Records from a dataset
--- START ---

(* ===== verification/Program.v ===== *)
(** * Program: the command line program from its start to its end

    [main] opens the store in its directory, compacts it and closes it: what
    is left is the directory after the compaction. *)
From stdpp Require Import sorting.
From S2P Require Import Prelude Status Posix SafeIO Codec Records Ringbuf Uthash Keydir Log.
From S2P Require Import Filenames Files Disk DiskWrite World Hint Recovery Scan.
From S2P Require Import Reader Writer Core Compactor Main Teardown Store Durable Tidy Run Turns System.
From S2P Require Import Directory DirOps Dump Compaction Compacted Start Shutdown Session.
Open Scope Z_scope.

Section program.
Context {host : Host} {zlib : Zlib} {laws : ZlibLaws}.

(** The program compacts the directory. *)
Lemma main_ok fuel es ids ids' m n e f kd rg th sd :
  let dir := opt_data_dir main_options in let mx := opt_datafile_rotate_threshold main_options in
  represents e dir mx ids m n → listing es ids' → ids' ≡ₚ ids →
  map_Forall (λ k v, record_size k v ≤ mx) m → Z.of_nat (size m) < 2 ^ 31 →
  kernel_wf (e_kernel e) → calm e → heap_wf e →
  (length (events e) + 2 * n + size m + Z.to_nat mx + 20 < fuel)%nat →
  ∃ w' c, main fuel es (World e f kd rg th [] sd) = Ret 0 w' ∧
    compacted (w_env w') dir m mx c ∧ w_ring w' = None ∧ w_keydir w' = Keydir [] rwlock_new.
Proof.
  intros dir mx Hrep Hes Hids Hfits Hsz Hk Hc Hwf Hfuel.
  destruct (init_ok fuel main_options es ids ids' m n e f kd rg th sd)
    as (w & l & Hinit & Hsy & (a & Hd) & _ & Hev%suffix_length & Hth & Hn);
    [exact Hrep | done | exact Hes | exact Hids | exact Hk | exact Hc | exact Hwf | done | done | lia |].
  change (opt_datafile_rotate_threshold main_options) with mx in Hsy. fold dir in Hd, Hn.
  destruct (compact_and_close fuel _ mx w l m n a dir Hsy Hth Hd Hn) as
    (w1 & w2 & c & Hrun & Hstop & Hcd & _ & Hring & Hkd);
    [unfold mx; simpl; lia | exact Hfits | exact Hsz | lia |].
  exists w2, c. split; [|by split]. unfold main. erewrite bind_run by exact Hinit.
  rewrite bool_decide_eq_false_2 by by intros []. erewrite bind_run by exact Hrun.
  by erewrite bind_run by exact Hstop.
Qed.
End program.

--- END ---

## WORK REQUIRED
Give the lines again, exactly as they stand, from the beginning of the data through the line with "represents e dir".

## REPLY TO THE EXERCISE
(* ===== verification/Program.v ===== *)
(** * Program: the command line program from its start to its end

    [main] opens the store in its directory, compacts it and closes it: what
    is left is the directory after the compaction. *)
From stdpp Require Import sorting.
From S2P Require Import Prelude Status Posix SafeIO Codec Records Ringbuf Uthash Keydir Log.
From S2P Require Import Filenames Files Disk DiskWrite World Hint Recovery Scan.
From S2P Require Import Reader Writer Core Compactor Main Teardown Store Durable Tidy Run Turns System.
From S2P Require Import Directory DirOps Dump Compaction Compacted Start Shutdown Session.
Open Scope Z_scope.

Section program.
Context {host : Host} {zlib : Zlib} {laws : ZlibLaws}.

(** The program compacts the directory. *)
Lemma main_ok fuel es ids ids' m n e f kd rg th sd :
  let dir := opt_data_dir main_options in let mx := opt_datafile_rotate_threshold main_options in
  represents e dir mx ids m n → listing es ids' → ids' ≡ₚ ids →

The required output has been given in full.